We are having the same problem with Cisco VPN Client 3.5.2 and VPN 3005 3.5.3, even over MTU 1500 fast ethernet connections with just a router between the client and the gateway. It has happened only once over a dialup connection, but happens regularly over home broadband and faster connections.
We've tried connections both with and without TCP port 10000 tunnelling, and with and without Force Keepalives in the .pcf file. The failure rate seems to increase if the Stateful Firewall Always On is enabled, but disabling it doesn't eliminate the problem.

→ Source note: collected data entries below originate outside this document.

(** X13.  When every subprocess runs to an exit code, the last two things
    [run_validation] prints are the overall result, which counts the steps
    that exited with 0 out of 7 and reads SUCCESS exactly when all did, and
    the congratulations when all did, the notice of an incomplete
    validation otherwise. *)
Theorem validation_summary_counts (e : env) (fs0 : file_system) :
  Validate.all_exit e Validate.validation_steps = true ->
  exists before total_duration,
    printed (trace (snd (Validate.run e fs0))) =
      (before ++
       [ Validate.overall_text e
           (Validate.all_succeed e Validate.validation_steps)
           (List.length
              (filter (fun s : string * list string => succeeded (spawn e (snd s)))
                 Validate.validation_steps))
           7 total_duration;
         if Validate.all_succeed e Validate.validation_steps
         then Validate.congratulations_text else Validate.incomplete_text ])%list.
Proof. exact (run_validation_summary e fs0). Qed.

Lemma validation_summary_counts_witness :
  exists before total_duration,
    printed (trace (snd (Validate.run (sample_env (fails_on "run" 3)) fresh_project))) =
      (before ++
       [ Validate.overall_text (sample_env (fails_on "run" 3)) false 5 7 total_duration;
         Validate.incomplete_text ])%list.
Proof.
  apply (validation_summary_counts (sample_env (fails_on "run" 3)) fresh_project).
  reflexivity.
Defined.

(** ** llm-repl.py: [main] *)

Lemma lower_ascii_idem (c : ascii) : lower_ascii (lower_ascii c) = lower_ascii c.
Proof. destruct c as [[] [] [] [] [] [] [] []]; reflexivity. Qed.

Lemma lower_idem (s : string) : lower (lower s) = lower s.
Proof.
  induction s as [|c s IH]; [reflexivity|].
  cbn [lower]. now rewrite lower_ascii_idem, IH.
Qed.

(** One step of [LlmRepl.main]: the monad, the logger and the help text. *)
Ltac main_step :=
  unfold LlmRepl.run, LlmRepl.main, LlmRepl.dispatch, LlmRepl.run_execute,
    LlmRepl.show_help, LlmRepl.Logger.banner, LlmRepl.Logger.error,
    LlmRepl.Logger.info, bind, ret, raise, try_except, initial_world in *;
  exec.
(** * build_ut.py: the driver that builds and runs the rialto unit tests

    The script parses its options, optionally cleans, configures and builds
    the test binaries, runs each suite (optionally under valgrind) and
    optionally produces an lcov coverage report.  Everything it does goes
    through external effects: spawning processes, printing, touching the
    file system.  The embedding below keeps the script's functions and
    their control flow.  Every function reads the history of effects so
    far and gives the events it adds, so that a run of [main] from the
    empty history yields the chronological trace of the whole process; the
    answers of the outside world come from an [environment] and may depend
    on everything that happened before. *)

From Stdlib Require Import String Ascii List ZArith Lia Bool.
From Stdlib Require Import DecimalString DecimalZ.
Import ListNotations.
Local Open Scope string_scope.
Local Open Scope list_scope.
Local Open Scope Z_scope.

(** String concatenation, Python's [+] on [str]; [++] is kept for lists. *)
Local Infix "+++" := String.append (right associativity, at level 60).

(** ** Python values used by the script *)

(** [str(n)] on a Python [int]. *)
Definition str (n : Z) : string := NilEmpty.string_of_int (Z.to_int n).

(** [int(s)] on a decimal numeral, the inverse of [str]. *)
Definition int_of_str (s : string) : option Z :=
  option_map Z.of_int (NilEmpty.int_of_string s).

(** [sep.join(l)]. *)
Definition join (sep : string) (l : list string) : string := String.concat sep l.

(** The double-quote character used in the exit message of [runcmd]. *)
Definition dquote : string := String (ascii_of_nat 34) EmptyString.

(** [s.startswith(p)]. *)
Definition startswith (p s : string) : bool := String.prefix p s.

(** ** Default variables (lines 29-33) *)

Definition resultOutput : string := "gtest_result".
Definition valgrindOutput : string := "valgrind_report".
Definition valgrindErrorCode : Z := 101.
Definition valgrindIgnore : string := "rialto-gstreamer.supp".

(** ** Effects *)

(** The keyword arguments the script passes to [subprocess.run]: the
    command, [cwd], the file [stdout] is redirected to (if any) and
    whether [stderr=subprocess.STDOUT] was given.  An open file is
    identified with the path it was opened on; [None] is Python's [None]. *)
Record proc_call := {
  pc_args : list string;
  pc_cwd : string;
  pc_stdout : option string;
  pc_stderr_to_stdout : bool
}.

(** What [subprocess.run] can do: complete with a return code, or raise
    [OSError] because the program could not be started. *)
Inductive run_result :=
| Completed (returncode : Z)
| SpawnError (e : string).

(** [subprocess.CompletedProcess]: the fields the script reads. *)
Record CompletedProcess := {
  args : list string;
  returncode : Z
}.

(** One observable effect.  File-system operations carry their result:
    [None] when they succeed, [Some e] when they raise the error [e].
    [os.getcwd()] changes nothing and is recorded only when it raises. *)
Inductive event :=
| EvRun (c : proc_call) (r : run_result)
| EvPrint (s : string)
| EvSetenv (k v : string)
| EvExists (p : string) (b : bool)
| EvRmtree (p : string) (r : option string)
| EvRemove (p : string) (r : option string)
| EvOpen (p : string) (r : option string)
| EvClose (p : string)
| EvGetcwdError (e : string).

(** The outside world.  Each answer may depend on the whole history. *)
Record environment := {
  subprocess_run : list event -> proc_call -> run_result;
  os_path_exists : list event -> string -> bool;
  shutil_rmtree : list event -> string -> option string;
  os_remove : list event -> string -> option string;
  open_w : list event -> string -> option string;
  (** The directory the script is started in.  The script never changes
      directory, so this is what [os.getcwd()] gives for as long as the
      directory exists. *)
  initial_cwd : string;
  (** Whether a run of [rm] took the working directory with it: it does
      when the output directory it is told to delete is that directory or
      one above it.  From then on [os.getcwd()] raises. *)
  rm_removes_cwd : proc_call -> run_result -> bool;
  (** [os.path.realpath(os.path.dirname(__file__))] *)
  script_dir : string;
  (** [multiprocessing.cpu_count()] *)
  cpu_count : Z
}.

(** How a piece of the script ends: it returns a value, it calls
    [sys.exit] (the [SystemExit] exception, which [except Exception] does
    not catch), or it raises an [Exception]. *)
Inductive outcome (A : Type) :=
| Returned (a : A)
| SysExit (msg : string)
| Raised (e : string).
Arguments Returned {A} a.
Arguments SysExit {A} msg.
Arguments Raised {A} e.

(** A computation reads the history (every event so far, oldest first)
    and gives its outcome together with the events it emitted itself. *)
Definition M (A : Type) : Type := list event -> outcome A * list event.

(** The result [r] of a continuation, coming after the events [es]. *)
Definition after {B} (es : list event) (r : outcome B * list event)
  : outcome B * list event :=
  (fst r, es ++ snd r).

Definition ret {A} (a : A) : M A := fun _ => (Returned a, []).

Definition bind {A B} (m : M A) (k : A -> M B) : M B :=
  fun h =>
    match m h with
    | (Returned a, es) => after es (k a (h ++ es))
    | (SysExit msg, es) => (SysExit msg, es)
    | (Raised e, es) => (Raised e, es)
    end.

Notation "x <- c1 ;; c2" := (bind c1 (fun x => c2))
  (at level 61, c1 at next level, right associativity).
Notation "c1 ;;; c2" := (bind c1 (fun _ => c2))
  (at level 61, right associativity).

Definition emit (e : event) : M unit := fun _ => (Returned tt, [e]).

Definition print (s : string) : M unit := emit (EvPrint s).

(** [raise Exception(e)]. *)
Definition raise {A} (e : string) : M A := fun _ => (Raised e, []).

(** [sys.exit(msg)]. *)
Definition sys_exit {A} (msg : string) : M A := fun _ => (SysExit msg, []).

(** [try: body except Exception as e: handler(e)]. *)
Definition try_except {A} (body : M A) (handler : string -> M A) : M A :=
  fun h =>
    match body h with
    | (Raised e, es) => after es (handler e (h ++ es))
    | r => r
    end.

(** A file-system operation that raises when the world says so. *)
Definition fs_op (ev : option string -> event) (r : option string) : M unit :=
  fun _ =>
    match r with
    | None => (Returned tt, [ev None])
    | Some e => (Raised e, [ev (Some e)])
    end.

(** ** Truthiness, for the tests the coverage generator makes on statuses *)

Inductive pyval :=
| PyFalse
| PyTrue
| PyStatus (s : CompletedProcess).

(** A [CompletedProcess] defines neither [__bool__] nor [__len__]: every
    instance is truthy. *)
Definition truthy (v : pyval) : bool :=
  match v with
  | PyFalse => false
  | PyTrue => true
  | PyStatus _ => true
  end.

(** [a and b]. *)
Definition py_and (a b : pyval) : pyval := if truthy a then b else a.

(** ** Configuration *)

(** The parsed options, [vars(argParser.parse_args())]. *)
Record Args := {
  arg_output : string;
  arg_file : option string;
  arg_xml : option string;
  arg_googletestFilter : option string;
  arg_listTests : bool;
  arg_clean : bool;
  arg_noBuild : bool;
  arg_noTest : bool;
  arg_valgrind : bool;
  arg_coverage : bool;
  arg_branch : string
}.

(** The options when the script is started with no argument. *)
Definition default_args : Args := {|
  arg_output := "build";
  arg_file := None;
  arg_xml := None;
  arg_googletestFilter := None;
  arg_listTests := false;
  arg_clean := false;
  arg_noBuild := false;
  arg_noTest := false;
  arg_valgrind := false;
  arg_coverage := false;
  arg_branch := EmptyString
|}.

(** One entry of the suites dictionary,
    [{"suite" : ..., "path" : ...}]. *)
Record suite_info := {
  suite : string;
  path : string
}.
(** * Vaultrunner.c: the argument-forwarding launcher

    A shallow embedding of [main] from [src/Vaultrunner.c]:

    <<
      char command[1024] = "python3 main.py";
      for (int i = 1; i < argc; i++) {
          strcat(command, " ");
          strcat(command, argv[i]);
      }
      int ret = system(command);
      return ret;
    >>

    The buffer [command] is a list of 1024 characters updated by index;
    [strcat] is the C library routine, which performs no bounds check.
    The routines work on a piece of memory and report the first access
    outside it as [OutOfBounds].  Run on the array alone ([build_command],
    [main]) they locate the first store past [command[1023]]; run on the
    array together with the bytes of the stack behind it ([build_on],
    [main_on]) they show what the unchecked stores do when they land in
    those bytes.  The call to [system] is the only interaction of the
    program with its environment. *)

From Stdlib Require Import ZArith Ascii String Lia.
From stdpp Require Import base list.

Open Scope string_scope.
Open Scope nat_scope.
Open Scope list_scope.

(** [length] is the length of a list; [String.length] that of a string. *)
Abbreviation length := List.length.

(** ** Characters, C strings and the buffer *)

Definition NUL : ascii := Ascii.zero.

Definition is_nul (c : ascii) : bool := Ascii.eqb c NUL.

(** The C string denoted by a sequence of characters: what a reader that
    stops at the first terminator sees. *)
Fixpoint c_str (s : string) : string :=
  match s with
  | EmptyString => EmptyString
  | String c r => if is_nul c then EmptyString else String c (c_str r)
  end.

Fixpoint nul_free (s : string) : bool :=
  match s with
  | EmptyString => true
  | String c r => negb (is_nul c) && nul_free r
  end.

(** [sizeof command] *)
Definition BUFSZ : nat := 1024.

Abbreviation buffer := (list ascii).

(** Outcome of a computation over the buffer: a value, or the offset of
    the first access that falls outside the array. *)
Inductive outcome (A : Type) : Type :=
  | Normal (a : A)
  | OutOfBounds (off : nat).
Arguments Normal {A} a.
Arguments OutOfBounds {A} off.

#[global] Instance outcome_ret : MRet outcome := fun A a => Normal a.

#[global] Instance outcome_bind : MBind outcome := fun A B f m =>
  match m with
  | Normal a => f a
  | OutOfBounds off => OutOfBounds off
  end.

(** [buf[off] = c] *)
Definition store (buf : buffer) (off : nat) (c : ascii) : outcome buffer :=
  if off <? length buf then Normal (<[off := c]> buf) else OutOfBounds off.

From the packet dumps and client logs I have, it appears that the client built-in firewall passes port 500 (IKE) keepalives for a while, then blocks a single one. From that point onward, the client sends keepalives regularly, but they never leave the client machine. All other traffic (e.g. ICMP) continues unaffected. Since the client thinks it has sent keepalives, but receives no keepalive responses, it concludes after a while that the connection has timed out and it destroys the SA.
Sometimes the client can reconnect, but often it fails to start the negotiation and throws the "remote peer is no longer responding" error. Restarting the client network interface (or rebooting) seems to reset the client firewall, permitting new connections to be established.
Simultaneously, other clients are able to connect to the gateway with no problems.
I haven't seen anything else on the Cisco site regarding this. Does anyone else have any more info?